### Your instructions
Among these records, which lines include "Hhead"? Copy them out.

*** Material shown ***

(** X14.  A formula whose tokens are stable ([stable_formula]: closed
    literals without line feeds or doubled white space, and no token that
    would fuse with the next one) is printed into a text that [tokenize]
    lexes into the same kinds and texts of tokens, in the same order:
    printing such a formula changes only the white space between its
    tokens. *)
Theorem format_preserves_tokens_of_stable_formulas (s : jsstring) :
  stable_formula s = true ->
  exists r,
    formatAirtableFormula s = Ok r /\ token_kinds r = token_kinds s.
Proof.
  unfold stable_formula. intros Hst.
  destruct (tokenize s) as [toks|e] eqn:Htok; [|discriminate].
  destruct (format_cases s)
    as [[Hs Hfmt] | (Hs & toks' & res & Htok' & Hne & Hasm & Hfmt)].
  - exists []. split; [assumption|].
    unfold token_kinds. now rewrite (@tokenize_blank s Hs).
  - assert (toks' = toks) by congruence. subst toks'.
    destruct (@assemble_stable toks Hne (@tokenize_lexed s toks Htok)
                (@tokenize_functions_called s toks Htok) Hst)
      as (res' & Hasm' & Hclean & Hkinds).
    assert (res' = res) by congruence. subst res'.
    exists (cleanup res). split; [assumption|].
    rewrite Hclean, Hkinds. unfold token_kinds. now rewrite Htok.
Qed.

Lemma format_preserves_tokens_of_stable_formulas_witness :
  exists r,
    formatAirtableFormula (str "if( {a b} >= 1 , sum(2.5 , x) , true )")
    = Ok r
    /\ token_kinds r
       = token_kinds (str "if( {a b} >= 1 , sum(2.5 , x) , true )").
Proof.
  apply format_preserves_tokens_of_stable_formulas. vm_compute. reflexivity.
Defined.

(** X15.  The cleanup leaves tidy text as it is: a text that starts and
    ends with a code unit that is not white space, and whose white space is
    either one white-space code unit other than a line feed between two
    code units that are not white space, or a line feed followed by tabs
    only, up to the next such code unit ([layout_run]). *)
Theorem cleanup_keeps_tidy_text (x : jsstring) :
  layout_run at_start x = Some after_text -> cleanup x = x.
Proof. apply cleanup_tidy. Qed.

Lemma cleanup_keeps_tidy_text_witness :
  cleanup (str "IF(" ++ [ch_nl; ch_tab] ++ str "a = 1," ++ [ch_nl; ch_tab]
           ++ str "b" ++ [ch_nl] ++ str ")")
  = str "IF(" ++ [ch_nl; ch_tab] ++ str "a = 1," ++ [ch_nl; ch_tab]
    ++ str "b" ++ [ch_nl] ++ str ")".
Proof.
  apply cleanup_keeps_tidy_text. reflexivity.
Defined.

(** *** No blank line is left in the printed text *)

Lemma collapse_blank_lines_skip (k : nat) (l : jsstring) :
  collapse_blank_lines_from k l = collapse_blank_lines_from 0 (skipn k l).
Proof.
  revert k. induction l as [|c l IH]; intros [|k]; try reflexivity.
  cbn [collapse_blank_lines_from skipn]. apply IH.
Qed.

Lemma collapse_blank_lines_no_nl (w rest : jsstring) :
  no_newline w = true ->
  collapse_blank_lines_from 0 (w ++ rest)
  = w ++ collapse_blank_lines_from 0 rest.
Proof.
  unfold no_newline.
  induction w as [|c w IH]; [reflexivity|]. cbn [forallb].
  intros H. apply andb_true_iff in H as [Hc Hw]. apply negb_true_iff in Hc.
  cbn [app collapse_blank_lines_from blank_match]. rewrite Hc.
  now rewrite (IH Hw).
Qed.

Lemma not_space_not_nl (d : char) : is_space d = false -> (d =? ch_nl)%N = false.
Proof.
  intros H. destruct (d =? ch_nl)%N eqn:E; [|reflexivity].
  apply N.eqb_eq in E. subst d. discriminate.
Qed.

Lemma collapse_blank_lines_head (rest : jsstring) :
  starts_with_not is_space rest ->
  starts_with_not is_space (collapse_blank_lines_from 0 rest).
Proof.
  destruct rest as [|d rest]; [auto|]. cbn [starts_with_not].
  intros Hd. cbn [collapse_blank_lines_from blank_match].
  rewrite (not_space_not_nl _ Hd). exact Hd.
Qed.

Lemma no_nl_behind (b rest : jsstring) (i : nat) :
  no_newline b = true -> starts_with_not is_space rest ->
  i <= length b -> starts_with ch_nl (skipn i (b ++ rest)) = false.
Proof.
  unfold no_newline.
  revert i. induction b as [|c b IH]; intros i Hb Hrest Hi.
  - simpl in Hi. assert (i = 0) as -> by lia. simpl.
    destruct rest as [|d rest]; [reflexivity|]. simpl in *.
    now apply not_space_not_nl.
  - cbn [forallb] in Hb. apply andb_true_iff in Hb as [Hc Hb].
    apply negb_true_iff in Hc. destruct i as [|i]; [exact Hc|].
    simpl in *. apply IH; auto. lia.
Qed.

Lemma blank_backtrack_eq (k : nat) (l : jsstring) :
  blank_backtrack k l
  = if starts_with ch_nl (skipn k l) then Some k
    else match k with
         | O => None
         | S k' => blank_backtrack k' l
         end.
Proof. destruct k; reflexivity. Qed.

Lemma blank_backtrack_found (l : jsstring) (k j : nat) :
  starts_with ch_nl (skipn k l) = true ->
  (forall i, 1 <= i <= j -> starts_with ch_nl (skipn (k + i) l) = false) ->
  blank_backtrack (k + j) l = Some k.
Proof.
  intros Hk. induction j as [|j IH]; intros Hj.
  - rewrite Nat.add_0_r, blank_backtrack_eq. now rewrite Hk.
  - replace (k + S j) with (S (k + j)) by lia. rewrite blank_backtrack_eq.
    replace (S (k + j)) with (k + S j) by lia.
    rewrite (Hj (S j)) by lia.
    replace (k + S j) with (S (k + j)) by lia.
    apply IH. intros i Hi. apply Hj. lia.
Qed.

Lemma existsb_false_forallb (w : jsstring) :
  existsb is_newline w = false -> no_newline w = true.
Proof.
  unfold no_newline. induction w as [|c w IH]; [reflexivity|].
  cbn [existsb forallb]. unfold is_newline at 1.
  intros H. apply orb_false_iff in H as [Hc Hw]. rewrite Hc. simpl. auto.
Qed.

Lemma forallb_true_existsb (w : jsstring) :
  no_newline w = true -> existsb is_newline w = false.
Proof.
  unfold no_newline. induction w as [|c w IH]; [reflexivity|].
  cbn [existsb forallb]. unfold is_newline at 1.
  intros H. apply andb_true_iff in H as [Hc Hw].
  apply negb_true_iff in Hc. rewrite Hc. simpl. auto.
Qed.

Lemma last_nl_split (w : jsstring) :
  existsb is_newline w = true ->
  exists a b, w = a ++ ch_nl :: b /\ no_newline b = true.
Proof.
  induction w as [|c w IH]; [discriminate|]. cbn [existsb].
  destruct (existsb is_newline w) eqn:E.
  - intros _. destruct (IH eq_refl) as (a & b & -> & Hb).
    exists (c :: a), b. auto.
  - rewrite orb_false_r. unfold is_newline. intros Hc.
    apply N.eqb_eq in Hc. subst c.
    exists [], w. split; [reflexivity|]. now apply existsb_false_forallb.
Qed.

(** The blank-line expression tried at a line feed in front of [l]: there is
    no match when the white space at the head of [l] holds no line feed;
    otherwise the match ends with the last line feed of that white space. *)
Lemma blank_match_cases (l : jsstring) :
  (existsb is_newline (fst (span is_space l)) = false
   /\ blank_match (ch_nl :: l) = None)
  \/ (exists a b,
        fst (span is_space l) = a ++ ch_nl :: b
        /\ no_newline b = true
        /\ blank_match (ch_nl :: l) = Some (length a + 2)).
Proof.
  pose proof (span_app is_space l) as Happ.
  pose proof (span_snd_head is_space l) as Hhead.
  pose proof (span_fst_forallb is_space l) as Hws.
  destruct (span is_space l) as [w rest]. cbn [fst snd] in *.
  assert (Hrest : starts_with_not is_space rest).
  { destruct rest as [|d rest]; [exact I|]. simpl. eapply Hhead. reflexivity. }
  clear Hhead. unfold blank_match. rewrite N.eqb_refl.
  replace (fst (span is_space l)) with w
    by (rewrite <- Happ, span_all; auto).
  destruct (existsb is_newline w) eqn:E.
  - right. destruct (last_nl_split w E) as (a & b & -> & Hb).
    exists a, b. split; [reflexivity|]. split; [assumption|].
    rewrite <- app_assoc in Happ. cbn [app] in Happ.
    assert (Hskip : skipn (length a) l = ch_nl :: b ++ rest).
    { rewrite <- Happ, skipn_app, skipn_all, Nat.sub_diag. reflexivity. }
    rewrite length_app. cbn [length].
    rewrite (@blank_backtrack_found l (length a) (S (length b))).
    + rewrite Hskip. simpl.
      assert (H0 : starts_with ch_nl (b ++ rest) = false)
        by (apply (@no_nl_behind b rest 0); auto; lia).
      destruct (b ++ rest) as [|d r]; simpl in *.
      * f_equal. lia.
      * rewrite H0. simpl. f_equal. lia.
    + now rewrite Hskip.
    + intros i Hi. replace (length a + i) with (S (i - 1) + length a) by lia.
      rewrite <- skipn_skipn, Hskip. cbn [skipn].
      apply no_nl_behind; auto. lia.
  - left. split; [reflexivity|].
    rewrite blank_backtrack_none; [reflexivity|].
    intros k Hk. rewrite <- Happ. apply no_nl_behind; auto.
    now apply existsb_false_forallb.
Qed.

*** End of Material shown ***
*** Material shown ***

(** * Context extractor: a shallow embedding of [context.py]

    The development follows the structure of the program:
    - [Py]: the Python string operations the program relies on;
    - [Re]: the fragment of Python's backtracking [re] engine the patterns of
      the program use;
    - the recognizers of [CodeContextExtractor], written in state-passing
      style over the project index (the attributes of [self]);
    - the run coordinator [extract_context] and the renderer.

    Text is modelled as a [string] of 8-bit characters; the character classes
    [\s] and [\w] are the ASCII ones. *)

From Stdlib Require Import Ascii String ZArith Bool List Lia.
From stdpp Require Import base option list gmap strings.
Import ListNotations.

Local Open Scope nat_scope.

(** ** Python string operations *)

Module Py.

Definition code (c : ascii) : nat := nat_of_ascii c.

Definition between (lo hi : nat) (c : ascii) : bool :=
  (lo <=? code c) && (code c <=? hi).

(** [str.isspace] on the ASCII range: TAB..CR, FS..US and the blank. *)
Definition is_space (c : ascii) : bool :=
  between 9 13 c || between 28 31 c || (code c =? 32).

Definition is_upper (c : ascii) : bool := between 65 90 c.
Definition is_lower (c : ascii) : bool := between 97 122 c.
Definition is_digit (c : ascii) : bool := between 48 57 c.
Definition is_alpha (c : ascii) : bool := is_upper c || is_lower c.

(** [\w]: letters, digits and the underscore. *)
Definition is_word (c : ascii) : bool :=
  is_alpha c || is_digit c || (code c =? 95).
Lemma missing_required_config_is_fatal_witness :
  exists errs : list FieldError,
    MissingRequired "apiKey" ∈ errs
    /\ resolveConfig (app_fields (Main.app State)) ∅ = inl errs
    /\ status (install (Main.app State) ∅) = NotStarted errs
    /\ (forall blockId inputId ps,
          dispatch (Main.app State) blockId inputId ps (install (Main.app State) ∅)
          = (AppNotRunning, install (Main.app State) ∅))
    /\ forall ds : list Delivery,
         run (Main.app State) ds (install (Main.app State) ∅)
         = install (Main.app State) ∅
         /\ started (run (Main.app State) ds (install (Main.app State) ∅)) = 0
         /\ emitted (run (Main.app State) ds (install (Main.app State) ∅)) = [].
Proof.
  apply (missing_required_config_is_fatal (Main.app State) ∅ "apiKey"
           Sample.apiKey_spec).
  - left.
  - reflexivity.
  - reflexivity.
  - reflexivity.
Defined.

*** End of Material shown ***

### Output for this exercise
  pose proof (span_snd_head is_space l) as Hhead.
  { destruct rest as [|d rest]; [exact I|]. simpl. eapply Hhead. reflexivity. }
  clear Hhead. unfold blank_match. rewrite N.eqb_refl.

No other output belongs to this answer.